Methods: A prospective study collected data from 500 patients. All patients' demographic details, duration of symptoms, vital data, and blood samples collected on admission for full blood count, and liver function tests including bilirubin. All the removed appendices will be sent for histopathological examination and were classified into 5 groups according to the histological diagnosis, variable from no pathological findings in the First group, to acute necrotizing appendicitis in the fifth group. 

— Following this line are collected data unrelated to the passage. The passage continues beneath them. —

(* ===== verification/PoolSystem.v ===== *)
(** Host pools as a system of threads, and a small world to run the programs in. *)

From S2P Require Import Prelude Program Float64 Provider GoStrings PoolState PoolSections PoolMaintain.
From S2P Require Import Pool.

(** What the controller asks of a pool. *)
Inductive request :=
  | reqLaunch (lease : Lease)
  | reqLaunchSpare (lease : Lease)
  | reqInventory
  | reqDestroy (workerID : string).

Section system.
Context {W : Type} {E : PoolEnv W} (cfg : Config).

Definition serve (r : request) : prog (poolSys W) () :=
  match r with
  | reqLaunch lease => _ ← Launch cfg lease; mret ()
  | reqLaunchSpare lease => _ ← launchSpare cfg lease; mret ()
  | reqInventory => _ ← Inventory cfg; mret ()
  | reqDestroy id => _ ← Destroy cfg id; mret ()
  end.

(** The pool's state, the threads in progress, and the maintenance loop. *)
Record system := mkSystem {
  sys : poolSys W;
  threads : list (prog (poolSys W) ());
  maintenance : prog (poolSys W) ()
}.

(** Take the [i]-th spawned goroutine. *)
Definition takeSpawned (i : nat) (s : poolSys W) : poolSys W :=
  mkPoolSys (pool s) (pworld s) (ptrace s) (delete i (spawned s)).

Inductive step : system → system → Prop :=
  | step_request s ts m r :
      step (mkSystem s ts m) (mkSystem s (ts ++ [serve r]) m)
  | step_spawned s ts m i g :
      spawned s !! i = Some g →
      step (mkSystem s ts m) (mkSystem (takeSpawned i s) (ts ++ [runGoroutine g]) m)
  | step_thread s ts m i t t' s' :
      ts !! i = Some t → stepP t s = (t', s') →
      step (mkSystem s ts m) (mkSystem s' (<[i := t']> ts) m)
  | step_maintenance s ts m m' s' :
      stepP m s = (m', s') →
      step (mkSystem s ts m) (mkSystem s' ts m')
  | step_tick s ts :
      step (mkSystem s ts (Ret ())) (mkSystem s ts (maintain cfg)).

(** A new pool, before its first pass. *)
Definition initial (p : Pool) (w : W) : system := mkSystem (mkPoolSys p w [] []) [] (Ret ()).

Definition reachable (p : Pool) (w : W) : system → Prop := rtc step (initial p w).

(** * Rely and guarantee

    [G] is what a request or a spawned goroutine may do to the state, [I] an
    invariant of every action.  The maintenance loop relies on [G]; the threads
    rely on nothing. *)

Section rely_guarantee.
Context (I : poolSys W → Prop) (G : relation (poolSys W)) `{!PreOrder G}.

Definition anything : relation (poolSys W) := λ _ _, True.

#[local] Instance anything_preorder : PreOrder anything.
Proof. by split. Qed.

Context (Hserve : ∀ r s, wp anything G I (serve r) (λ _ _, True) s).
Context (Hgo : ∀ g s, wp anything G I (runGoroutine g) (λ _ _, True) s).
Context (Hmaintain : ∀ s, wp G anything I (maintain cfg) (λ _ _, True) s).
Context (Htake : ∀ i s, I s → I (takeSpawned i s) ∧ G s (takeSpawned i s)).

Definition systemOK (y : system) : Prop :=
  I (sys y) ∧ Forall (λ t, wp anything G I t (λ _ _, True) (sys y)) (threads y)
  ∧ wp G anything I (maintenance y) (λ _ _, True) (sys y).

Lemma threads_mono (ts : list (prog (poolSys W) ())) s s' :
  Forall (λ t, wp anything G I t (λ _ _, True) s) ts →
  Forall (λ t, wp anything G I t (λ _ _, True) s') ts.
Proof.
  intros H. eapply Forall_impl; [exact H |]. intros t. simpl. by apply wp_rely.
Qed.

Lemma step_OK y y' : step y y' → systemOK y → systemOK y'.
Proof.
  intros Hstep (HI & Hts & Hm). destruct Hstep; simpl in *.
  - split_and!; [done | | done]. apply Forall_app. split; [done |]. by apply Forall_singleton.
  - destruct (Htake i s HI) as [HI' HG]. split_and!; [done | |].
    + apply Forall_app. split; [by eapply threads_mono |]. by apply Forall_singleton.
    + by eapply wp_rely; [..|exact HG|exact Hm].
  - pose proof (proj1 (Forall_lookup _ _) Hts _ _ H) as Ht. simpl in Ht.
    destruct (wp_step _ _ _ _ _ _ _ _ Ht HI H0) as (HG & HI' & Ht'). split_and!; [done | |].
    + apply Forall_insert; [by eapply threads_mono | done].
    + by eapply wp_rely; [..|exact HG|exact Hm].
  - destruct (wp_step _ _ _ _ _ _ _ _ Hm HI H) as (_ & HI' & Hm'). split_and!; [done | | done].
    by eapply threads_mono.
  - split_and!; [done | done | apply Hmaintain].
Qed.

(** The invariant holds in every reachable state. *)
Lemma reachable_I p w y :
  I (mkPoolSys p w [] []) → reachable p w y → I (sys y).
Proof.
  intros HI Hr. assert (Hinit : systemOK (initial p w)) by (split_and!; simpl; done).
  cut (systemOK y); [by intros [? _] |]. revert Hinit. unfold reachable in Hr.
  induction Hr as [|y1 y2 y3 Hs _ IH]; [done |]. intros H. apply IH. by eapply step_OK.
Qed.
End rely_guarantee.
End system.

(** * A pool to try things on *)

#[local] Open Scope Z_scope.

(** * A pool to try things on *)

Module PoolDemo.
(** A world that counts the calls; each reading of the clock is ten seconds
    after the one before. *)
Definition t0 : time := 63000000000 * Second.

Definition host1 : Host := mkHost "host-1" "10.0.0.1:22" "key" (t0 - 24 * Hour) "running" zeroTime "".

Definition demoFacts : Facts := mkFacts BillingPerSecond (f64_of_int 1) "EUR" true.

Definition demoConfig : Config :=
  mkConfig "pool" "controller" "image:1" 0 2 demoFacts false None 0 (2 * Hour)
    0 0 0 0 0 0 0 0 0 0 0 false.

(** The world: how often the clock was read, and the slots of the host. *)
#[global] Instance demoEnv : PoolEnv (Z * list Slot) := {|
  pe_Now w := (t0 + w.1 * (10 * Second), (w.1 + 1, w.2));
  pe_wallNow w := (t0 + w.1 * (10 * Second), (w.1 + 1, w.2));
  pe_Done w := (false, w);
  pe_After _ w := w;
  pe_List w := (inr [host1], w);
  pe_Create _ w := (inl (ErrorString "no capacity"), w);
  pe_Delete _ w := (None, w);
  pe_Stop _ w := (None, w);
  pe_Start _ w := (None, w);
  pe_Resolve w := (inl (ErrorString "no tag"), w);
  pe_Info _ w := (inr (mkHostInfo "1" 2 "image:1" true 0), w);
  pe_Slots _ w := (inr w.2, w);
  pe_StartSlot _ slot r w :=
    let s := mkSlot slot (sr_ControllerID r) (sr_LeaseID r) (sr_RunnerName r) (sr_RunnerID r)
               (sr_RunnerScaleSetID r) "started" zeroTime in (inr s, (w.1, s :: w.2));
  pe_Remove _ slot lease w := (None, (w.1, []))
|}.

Definition demoCfg : Config := withDefaults demoConfig.
Definition demoPool : Pool := newPool "image:1" t0.

(** [n] passes of the maintenance loop, with nothing else going on. *)
Fixpoint passes (n : nat) (s : poolSys (Z * list Slot)) : poolSys (Z * list Slot) :=
  match n with O => s | S n => passes n (execP (maintain demoCfg) s) end.

Definition after (n : nat) : poolSys (Z * list Slot) := passes n (mkPoolSys demoPool (0, []) [] []).
End PoolDemo.
(** The overflow report counts what happened.  For launches recorded up to
    now, in any order, what [recent] sums from its five-minute buckets is the
    number of launches taken, and refused as full, that count at that time:
    those whose five minutes began less than an hour before. *)
Theorem recent_counts_launches events now :
  (∀ e, e ∈ events → e.1 <= now) →
  recent now (recordLaunches events) = (tally now false events, tally now true events).
Proof.
  intros Hnow. unfold recent. fold (inBuckets now false (window (recordLaunches events))).
  fold (inBuckets now true (window (recordLaunches events))).
  enough (H : ∀ over, inBuckets now over (window (recordLaunches events)) = tally now over events)
    by (by rewrite !H).
  intros over. unfold recordLaunches, tally. induction events as [|[t o] events IH] using rev_ind; [done |].
  rewrite fold_left_app. simpl. rewrite count_window by (apply (Hnow (t, o)); set_solver).
  rewrite IH by set_solver. rewrite keep_app, length_app. simpl.
  destruct (counted now (t, o) && Bool.eqb o over); simpl; lia.
Qed.

Lemma recent_counts_launches_witness :
  let t := 63000000000 * Second in
  let events := [(t, true); (t + Minute, false); (t + 50 * Minute, true); (t + 61 * Minute, true)] in
  recent (t + 62 * Minute) (recordLaunches events) = (0, 2).
Proof.
  intros t events. rewrite (recent_counts_launches events (t + 62 * Minute)).
  - vm_compute. reflexivity.
  - intros e He. unfold events in He. rewrite !elem_of_cons, elem_of_nil in He.
    destruct He as [->|[->|[->|[->|[]]]]]; simpl; unfold Minute; lia.
Defined.
(* ===== verification/Placement.v ===== *)
(** Placement (src/pool/placement.go): tiers tried in order, worker IDs that
    carry the tier's name, and the contract a tier keeps with its caller.

    A compute is a record of programs over a shared state, as the interface
    [provider.Compute] is of methods; a pool's side of speculative launches is
    the optional [spareTier].  Tiers that the source asks in parallel are asked
    in order: each acts on its own part of the state. *)

From S2P Require Import Prelude Program Provider GoStrings GoText PoolState PoolSections.

#[local] Open Scope string_scope.
#[local] Open Scope Z_scope.

(** [spareTier]: [freeSlots], [launchSpare], [speculative] *)
Record spareTier (Σ : Type) := mkSpareTier {
  sp_freeSlots : prog Σ Z;
  sp_launchSpare : Lease → prog Σ (error + Worker);
  sp_speculative : bool
}.
Arguments mkSpareTier {Σ}.
Arguments sp_freeSlots {Σ}.
Arguments sp_launchSpare {Σ}.
Arguments sp_speculative {Σ}.

(** [provider.Compute], and whether it is also a [spareTier]. *)
Record compute (Σ : Type) := mkCompute {
  cm_Launch : Lease → prog Σ (error + Worker);
  cm_Inventory : prog Σ (error + list Worker);
  cm_Destroy : string → prog Σ (option error);
  cm_spare : option (spareTier Σ)
}.
Arguments mkCompute {Σ}.
Arguments cm_Launch {Σ}.
Arguments cm_Inventory {Σ}.
Arguments cm_Destroy {Σ}.
Arguments cm_spare {Σ}.

Record Tier (Σ : Type) := mkTier { tier_Name : string; tier_Compute : compute Σ; tier_Drain : bool }.
Arguments mkTier {Σ}.
Arguments tier_Name {Σ}.
Arguments tier_Compute {Σ}.
Arguments tier_Drain {Σ}.

(** [byName] is a lookup in [pl_tiers], whose names are unique. *)
Record Placement (Σ : Type) := mkPlacement {
  pl_tiers : list (Tier Σ);
  pl_spare : list (string * spareTier Σ)
}.
Arguments mkPlacement {Σ}.
Arguments pl_tiers {Σ}.
Arguments pl_spare {Σ}.

(** [tier.Name + ":" + id] *)
Definition tierID (name id : string) : string := name +:+ ":" +:+ id.

Definition withID (id : string) (w : Worker) : Worker :=
  mkWorker id (LeaseID w) (RunnerName w) (RunnerID w) (RunnerScaleSetID w) (State w) (CreatedAt w).

Definition inTier (name : string) (w : Worker) : Worker := withID (tierID name (ID w)) w.

(** [partial.Worker.ID = tier.Name + ":" + partial.Worker.ID], where [errors.As]
    finds the partial launch. *)
Fixpoint relabelPartial (name : string) (e : error) : error :=
  match e with
  | PartialLaunchError w i => PartialLaunchError (if String.eqb (ID w) "" then w else inTier name w) i
  | WrapError m i => WrapError m (relabelPartial name i)
  | TransientError i => TransientError (relabelPartial name i)
  | CapacityError r d i => CapacityError r d (relabelPartial name i)
  | launchRejectedError r i => launchRejectedError r (relabelPartial name i)
  | handlerFailure i => handlerFailure (relabelPartial name i)
  | UrlError i => UrlError (relabelPartial name i)
  | JoinError es =>
      JoinError ((fix go es := match es with
                               | [] => []
                               | x :: es => match errors_as as_partial x with
                                            | Some _ => relabelPartial name x :: es
                                            | None => x :: go es
                                            end
                               end) es)
  | _ => e
  end.

Definition isPartial (e : error) : bool := bool_decide (is_Some (errors_as as_partial e)).

Section placement.
Context {Σ : Type}.

(** * Construction *)

Fixpoint checkTiers (seen : list string) (tiers : list (Tier Σ)) : option error :=
  match tiers with
  | [] => None
  | tier :: tiers =>
    if negb (ValidName (tier_Name tier)) then Some (ErrorString "invalid placement tier")
    else if bool_decide (tier_Name tier ∈ seen) then Some (ErrorString "placement tier appears twice")
    else checkTiers (tier_Name tier :: seen) tiers
  end.

(** The pools that take speculative runners: those before the first tier that
    boots a machine per worker. *)
Fixpoint spareTiers (bootsBefore : bool) (tiers : list (Tier Σ)) : list (string * spareTier Σ) :=
  match tiers with
  | [] => []
  | tier :: tiers =>
    if tier_Drain tier then spareTiers bootsBefore tiers
    else match cm_spare (tier_Compute tier) with
    | None => spareTiers true tiers
    | Some pool =>
      if sp_speculative pool && negb bootsBefore
      then (tier_Name tier, pool) :: spareTiers bootsBefore tiers
      else spareTiers bootsBefore tiers
    end
  end.

Definition launching (tiers : list (Tier Σ)) : list (Tier Σ) := keep (λ t, negb (tier_Drain t)) tiers.

Definition NewPlacement (tiers : list (Tier Σ)) : error + Placement Σ :=
  match tiers with
  | [] => inl (ErrorString "placement requires at least one tier")
  | _ =>
    match checkTiers [] tiers with
    | Some err => inl err
    | None =>
      match launching tiers with
      | [] => inl (ErrorString "placement requires at least one tier that starts workers")
      | _ => inr (mkPlacement tiers (spareTiers false tiers))
      end
    end
  end.

(** * Operations *)

Fixpoint launchFirst (tiers : list (Tier Σ)) (lastErr : option error) (lease : Lease)
    : prog Σ (error + Worker) :=
  match tiers with
  | [] => mret (match lastErr with Some e => inl e | None => inr emptyWorker end)
  | tier :: rest =>
    r ← cm_Launch (tier_Compute tier) lease;
    match r with
    | inr worker => mret (inr (inTier (tier_Name tier) worker))
    | inl err =>
      if isPartial err then mret (inl (relabelPartial (tier_Name tier) err))
      else if IsCapacity err && negb (bool_decide (rest = [])) then launchFirst rest (Some err) lease
      else mret (inl err)
    end
  end.

Definition Launch (p : Placement Σ) (lease : Lease) : prog Σ (error + Worker) :=
  launchFirst (launching (pl_tiers p)) None lease.

Fixpoint sumRoom (spare : list (string * spareTier Σ)) (room : Z) : prog Σ Z :=
  match spare with
  | [] => mret room
  | (_, pool) :: spare => n ← sp_freeSlots pool; sumRoom spare (room + n)
  end.

Definition SpareRoom (p : Placement Σ) : prog Σ Z := sumRoom (pl_spare p) 0.

Fixpoint launchSpareFirst (spare : list (string * spareTier Σ)) (lastErr : error) (lease : Lease)
    : prog Σ (error + Worker) :=
  match spare with
  | [] => mret (inl lastErr)
  | (name, pool) :: spare =>
    r ← sp_launchSpare pool lease;
    match r with
    | inr worker => mret (inr (inTier name worker))
    | inl err =>
      if isPartial err then mret (inl (relabelPartial name err))
      else if negb (IsCapacity err) then mret (inl err)
      else launchSpareFirst spare err lease
    end
  end.

Definition LaunchSpare (p : Placement Σ) (lease : Lease) : prog Σ (error + Worker) :=
  launchSpareFirst (pl_spare p)
    (CapacityError CapacityReasonFull 0 (WrapError "no speculative pool" (Sentinel ErrFull))) lease.

Definition findTier (tiers : list (Tier Σ)) (name : string) : option (Tier Σ) :=
  List.find (λ t, String.eqb (tier_Name t) name) tiers.

Definition Fast (p : Placement Σ) (workerID : string) : bool :=
  match Cut ":" workerID with
  | None => false
  | Some (name, _) =>
    match findTier (pl_tiers p) name with
    | Some t => bool_decide (is_Some (cm_spare (tier_Compute t)))
    | None => false
    end
  end.

(** Every tier is asked, then the first failure in tier order decides. *)
Fixpoint inventories (tiers : list (Tier Σ)) : prog Σ (list (string * (error + list Worker))) :=
  match tiers with
  | [] => mret []
  | tier :: tiers =>
    r ← cm_Inventory (tier_Compute tier);
    rest ← inventories tiers;
    mret ((tier_Name tier, r) :: rest)
  end.

Fixpoint joinInventories (answers : list (string * (error + list Worker))) (workers : list Worker)
    : error + list Worker :=
  match answers with
  | [] => inr workers
  | (name, inl failure) :: _ =>
    let err := WrapError "placement tier" failure in
    inl (if IsTransient failure then TransientError err else err)
  | (name, inr ws) :: answers => joinInventories answers (app workers (map (inTier name) ws))
  end.

Definition Inventory (p : Placement Σ) : prog Σ (error + list Worker) :=
  answers ← inventories (pl_tiers p);
  mret (joinInventories answers []).

Definition Destroy (p : Placement Σ) (workerID : string) : prog Σ (option error) :=
  if String.eqb workerID "" then mret None
  else match Cut ":" workerID with
  | Some (name, id) =>
    match findTier (pl_tiers p) name with
    | Some t => if String.eqb id "" then mret (Some (ErrorString "worker id names no placement tier"))
                else cm_Destroy (tier_Compute t) id
    | None => mret (Some (ErrorString "worker id names no placement tier"))
    end
  | None => mret (Some (ErrorString "worker id names no placement tier"))
  end.

(** A placement is a compute itself. *)
Definition placementCompute (p : Placement Σ) : compute Σ :=
  mkCompute (Launch p) (Inventory p) (Destroy p) None.
End placement.
Lemma host_bind {A B} (p : P A) (k : A → P B) Q s :
  runs p (λ a s', grows s s' → runs (k a) Q s') s → runs (p ≫= k) Q s.
Proof.
  intros Hrun. apply wp_bind.
  assert (Hq : ∀ s0, grows s0 s → runs p (λ a s', grows s0 s' → runs (k a) Q s') s → runs p (λ a s', runs (k a) Q s') s).
  { clear Hrun. revert s. induction p as [a|X op kp IH]; simpl; intros s s0 Hs0 Hr; [by apply Hr |].
    intros s1 <- _ x s2 E. destruct (Hr s eq_refl Logic.I x s2 E) as (HG & _ & Hk). split_and!; [done | done |].
    apply (IH x s2 s0); [by etrans | done]. }
  by apply (Hq s).
Qed.

Lemma host_ask {A} (f : W → A * W) (Q : A → hostSys W → Prop) s :
  (∀ x s' w, hlog s' = hlog s → f w = (x, hworld s') → Q x s') → runs (hostAsk f) Q s.
Proof.
  intros HQ s1 <- _ x s2 E. destruct (f (hworld s)) as [y w] eqn:Ef. injection E as <- <-. split_and!; [|done|].
  - exists []. split; [done |]. by intros [] ? ? ? [=].
  - by apply (HQ y _ (hworld s)).
Qed.

Lemma host_perform a (Q : string * option string → hostSys W → Prop) s :
  need a (hlog s) → (∀ x s', hlog s' = HDone a x.2 :: hlog s → grows s s' → Q x s') → runs (perform a) Q s.
Proof.
  intros Hn HQ s1 <- _ x s2 E. destruct (me_Do a (hworld s)) as [y w] eqn:Ef. injection E as <- <-.
  assert (Hg : grows s (mkHostSys w (HDone a y.2 :: hlog s))).
  { exists [HDone a y.2]. split; [done |]. intros [|c after] act err before [=]; [by subst | by destruct after]. }
  split_and!; [done.. |]. by apply HQ.
Qed.

Lemma host_do_log a (Q : option string → hostSys W → Prop) s :
  need a (hlog s) → (∀ r s', hlog s' = HDone a r :: hlog s → grows s s' → Q r s') → runs (doCall a) Q s.
Proof. intros Hn HQ. apply wp_bind, host_perform; [done |]. intros [out err] s' Hl Hg. by apply (HQ err). Qed.

Lemma host_do a (Q : option string → hostSys W → Prop) s :
  need a (hlog s) → (∀ r s', grows s s' → (r = None → done_ a (hlog s')) → Q r s') → runs (doCall a) Q s.
Proof.
  intros Hn HQ. apply host_do_log; [done |]. intros r s' Hl Hg. apply HQ; [done |].
  intros ->. unfold done_. rewrite Hl. apply list_elem_of_here.
Qed.

(** A program of the agent only adds what the agent does. *)
Lemma host_asAgent {A} (p : prog (agentSys W) A) (Q : A → hostSys W → Prop) s :
  (∀ x s', grows s s' → Q x s') → runs (asAgent p) Q s.
Proof.
  intros HQ. apply (wp_conseq eq grows (λ _, True) _ (λ x s', grows s s')); [done |].
  assert (Hs : grows s s) by reflexivity. revert Hs. generalize s at 1 3. clear HQ Q. intros s0. revert s.
  induction p as [a|X op k IH]; simpl; intros s Hs; [done |].
  intros s1 <- _ x s2 E. destruct (op (mkAgentSys (hworld s) [])) as [y s'] eqn:Eop. injection E as <- <-.
  assert (Hg : grows s (mkHostSys (aworld s') (map HAgent (atrace s') ++ hlog s))).
  { exists (map HAgent (atrace s')). split; [done |]. intros after a err before Heq.
    assert (Hin : HDone a err ∈ map HAgent (atrace s')) by (rewrite Heq; apply elem_of_app; right; apply list_elem_of_here).
    by apply list_elem_of_fmap in Hin as (c & [=] & _). }
  split_and!; [done.. |]. apply IH. by etrans.
Qed.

Results: There were major differences between each group as regards the duration of symptoms in hours until the time of taking the samples. There was no difference between the patients regarding the temperature, and the pulse rate, but Total serum bilirubin (TSB) was ≥1.00 (mg/dl), with a sensitivity of 58% and specificity of 82%, with a diagnostic accuracy of 70%. White blood cells (WBCs) were≥11 (×103/µL), with a sensitivity of 68% specificity of 66%, and diagnostic accuracy of 67%. 

Conclusion: TSB is a valuable indicator of patients having acute appendicitis, with higher specificity than WBCs.

Biography:

Dr. Ashraf Elmetwally studied Medicine in Egypt, Graduated 1998. He started training in General surgery 2001, where he was specialised in Upper Gastrointestinal Surgery. He had further higher surgical training fellowship in London, UK 2009 -2011. He holds MD in General Surgery & Fellowship of Royal College Of Surgeons of England (FRCS). He appointed as a consultant surgeon since 2014. Currently working as a Consultant General & Upper GI Surgeon at North Cumbria Integrated Care NHS Foundation Trust, United Kingdom.